After years of manufacturing and servicing differing configurations of musical instrument (MI) amplifiers (head, combo and rack mount), we have decided that the head format is the optimum solution for our products. Extensive testing of tube failure modes and performance has shown two significant technical issues.
First, for the best long term reliability, tubes should be mounted in the upright position. Any other position (upside down or lateral) relies on compromise, be it restraint devices that rattle or come off, adverse thermal environments or the potential for tube damage (misalignment of the tubesí internal elements). Studies performed by major tube manufacturers have indeed shown that tubes will function correctly and have good reliability in these other positions. However, they were not considering the typical conditions of use and abuse peculiarly common to MI amplifiers.

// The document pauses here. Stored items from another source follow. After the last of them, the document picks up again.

Lemma headOptional_safe J w0 : since w0 J ->
  safe le w0 (headOptional identity) (fun h w => exists J1, seen J w J1 /\ match h with None => j_head J1 = None | Some h => isHead h J1 end).
Proof.
  intros Hn. unfold headOptional. sbind ltac:(apply current_safe). intros _ w1 Hw1 _. sbind ltac:(apply prefix_safe). intros p w2 Hw2 ->. cbv zeta.
  sbind ltac:(eapply (read_at _ J _ (fun v J1 => v = stateText <$> j_head J1)); [eapply since_le; [|eapply since_le]; done|]).
  { intros c J' _ HJ. apply (enc_head _ _ _ HJ). }
  intros raw w3 Hw3 (J1 & HJ1 & ->). sbind ltac:(apply current_safe). intros _ w4 Hw4 _. destruct (j_head J1) as [s|] eqn:Hj; cbn [fmap option_fmap option_map].
  - slift. intros state w5 Hw5 Hp. slift. intros ? w6 Hw6 _. sbind ltac:(apply current_safe). intros _ w7 Hw7 _. sret. intros w8 Hw8.
    assert (le w3 w8) as Hle by (do 5 (etrans; [eassumption|]); reflexivity). exists J1. split; [by eapply seen_le|].
    assert (s = state) as <- by (apply (head_unique (mkHead (headName identity) (stateText s) state) s J1); [done|apply HJ1|done|done]). done.
  - sret. intros w5 Hw5. exists J1. split; [|done]. eapply seen_le; [|done]. by etrans.
Qed.

Lemma head_safe J w0 : since w0 J -> safe le w0 (head identity) (fun h w => exists J1, seen J w J1 /\ isHead h J1).
Proof.
  intros Hn. unfold head. sbind ltac:(by apply headOptional_safe). intros [h|] w1 Hw1 (J1 & HJ1 & Hh); [|apply safe_throw, _]. sret. intros w2 Hw2.
  exists J1. split; [by eapply seen_le|done].
Qed.

Lemma record_unique raw r r' J id : reachable identity J -> withId id (j_objects J) = Some r -> raw = recordText r -> verifyPreparedObject raw identity = Ok r' -> r' = r.
Proof.
  intros Hr [Hin _]%withId_some -> (o & Ho & Hi)%bind_ok. revert Hi. guard_passed as Hg. intros [= <-].
  destruct (reachable_journal_ok identity identity_plain J Hr) as [_ _ Hall _ _ _ _]. rewrite Forall_forall in Hall. destruct (Hall r Hin) as [Hp _ _ _ _]. by eapply parse_object_inv.
Qed.

Lemma readObject_safe J id count w0 : since w0 J ->
  safe le w0 (readObject identity id count) (fun p w => exists J1, seen J w J1 /\ p.1 ∈ j_objects J1 /\ po_ciphertextId p.1 = id /\ po_index p.1 < count /\ p.2 = recordDigest p.1).
Proof.
  intros Hn. unfold readObject. slift. intros ? w1 Hw1 _. sbind ltac:(apply objectKey_safe). intros ? w2 Hw2 ->.
  sbind ltac:(eapply (read_at _ J _ (fun v J1 => v = recordText <$> withId id (j_objects J1))); [eapply since_le; [|eapply since_le]; done|]).
  { intros c J' _ HJ. apply (enc_object _ _ _ HJ). }
  intros raw w3 Hw3 (J1 & HJ1 & ->). sbind ltac:(apply current_safe). intros _ w4 Hw4 _.
  destruct (withId id (j_objects J1)) as [r|] eqn:Hr; cbn [fmap option_fmap option_map]; [|apply safe_throw, _].
  slift. intros record w5 Hw5 Hrec. assert (record = r) as -> by (eapply record_unique; [apply HJ1|exact Hr|reflexivity|exact Hrec]).
  apply withId_some in Hr as [Hin Hid]. srequire. intros _ w6 Hw6 [_ Hi%Z.ltb_lt]%andb_true_iff. sbind ltac:(apply orderKey_safe). intros ? w7 Hw7 ->.
  sbind ltac:(apply moves_safe, read_moves). intros ordinal w8 Hw8 _. sbind ltac:(apply current_safe). intros _ w9 Hw9 _. destruct ordinal as [ordinal|]; [|apply safe_throw, _].
  slift. intros reference w10 Hw10 _. srequire. intros _ w11 Hw11 [_ Hd%bool_decide_eq_true]%andb_true_iff. sbind ltac:(apply current_safe). intros _ w12 Hw12 _. sret. intros w13 Hw13.
  exists J1. split_and!; try done. eapply seen_le; [|exact HJ1]. do 10 (etrans; [eassumption|]). reflexivity.
Qed.

Lemma existing_safe J b count w0 : plain (binding_value b) -> since w0 J ->
  safe le w0 (existing identity b count) (fun o w => exists J1, seen J w J1 /\ forall r, o = Some r -> r ∈ j_objects J1 /\ po_index r < count /\ po_binding r = b).
Proof.
  intros Hb Hn. unfold existing. sbind ltac:(apply bindingKey_safe). intros ? w1 Hw1 ->.
  sbind ltac:(eapply (read_at _ J _ (fun _ _ => True)); [by eapply since_le|done]). intros id w2 Hw2 (J1 & HJ1 & _).
  sbind ltac:(apply current_safe). intros _ w3 Hw3 _. destruct id as [id|].
  2: { sret. intros w4 Hw4. exists J1. split; [|done]. eapply seen_le; [|done]. by etrans. }
  assert (since w3 J1) as Hn1 by (eapply since_le; [done|apply HJ1]). sbind ltac:(apply (readObject_safe J1); exact Hn1).
  intros [item digest] w4 Hw4 (J2 & HJ2 & Hin & _ & Hi & _). cbn [fst] in *. srequire. intros _ w5 Hw5 Hs. sret. intros w6 Hw6.
  exists J2. split; [eapply seen_trans; [exact HJ1|]; eapply seen_le; [|exact HJ2]; by etrans|]. intros r [= <-]. split_and!; [done|done|].
  destruct (reachable_journal_ok identity identity_plain J2 (proj1 (proj2 HJ2))) as [_ _ Hall _ _ _ _]. rewrite Forall_forall in Hall. destruct (Hall item Hin) as [Hp _ _ _ _].
  apply normal_binding_inj, sameJson_true; [|done|done]. apply (plain_field (js "binding") _ _ Hp); done.
Qed.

Second, vibrational and mechanical shock isolation are virtually impossible to optimize in a combo type design. Optimum vacuum tube function and reliability depends on maintaining extraordinarily tight specifications in regard to the internal spacing and structural integrity of the heater, cathode, plate and various grid elements. When a tube is at operating temperature, these internal elements are in their most physically fragile condition. Continued vibrations, compounded by the very close proximity and direct coupling of the speaker can alter the position of these elements, resulting in premature failure or poor operating characteristics.
An argument exists describing a synergistic vibrational interaction between the speaker/enclosure and the tubes/electronics. This phenomenon can be similar to the intentional generation of controlled feedback, in which the guitar resonance is excited through the air by the speaker output. Controlled feedback is one of the unique sonic attributes of the electric guitar and can be used to convey a wide range of emotion, enhancing the performance and widening the instrument's compositional vocabulary. Regarding tube and electronic component vibration, our research indicates this effect to be essentially uncontrollable and prone to degenerate into squeals and noise, rather than maintaining a harmonic relationship to the fretted note. It seems to be random in occurrence, sporadic in nature and many times atonal, modulated noise. As such, we believe improved vibrational isolation of the electronics to be beneficial to the overall tone.
A third consideration is the tradeoff between convenience and versatility. It can be handy to carry a single (though sometimes quite heavy) amplifier/speaker combination, but differing performance and recording situations can benefit greatly by providing the most appropriate speaker configuration for the situation. The speaker type, quantity, location and enclosure design can have great sonic contributions to overall tone. We discuss this in more detail on our speaker page, but suffice it to say for now that we feel this to be the more beneficial and most versatile arrangement.
An additional thought is that the combo arrangement typically limits the speaker enclosure design to a predominantly open back (infinite baffle) configuration. Open back enclosures can certainly sound good and perform well, depending on the specific design and driver choice. We prefer our amplifiers to have the flexibility to be used in any configuration, rather than limiting them to any specific one.
Based on these issues, all of our musical instrument amplification products are manufactured in the head configuration. We have designed a common chassis that will allow for many of our amplifiers to be mounted in either a standard type wood enclosure or in a rack mountable configuration. Our rack mount versions will be a bit larger in RU height to accommodate the upright position of all tubes, and due to the 17" width limitation, some of our products may not be available in this configuration.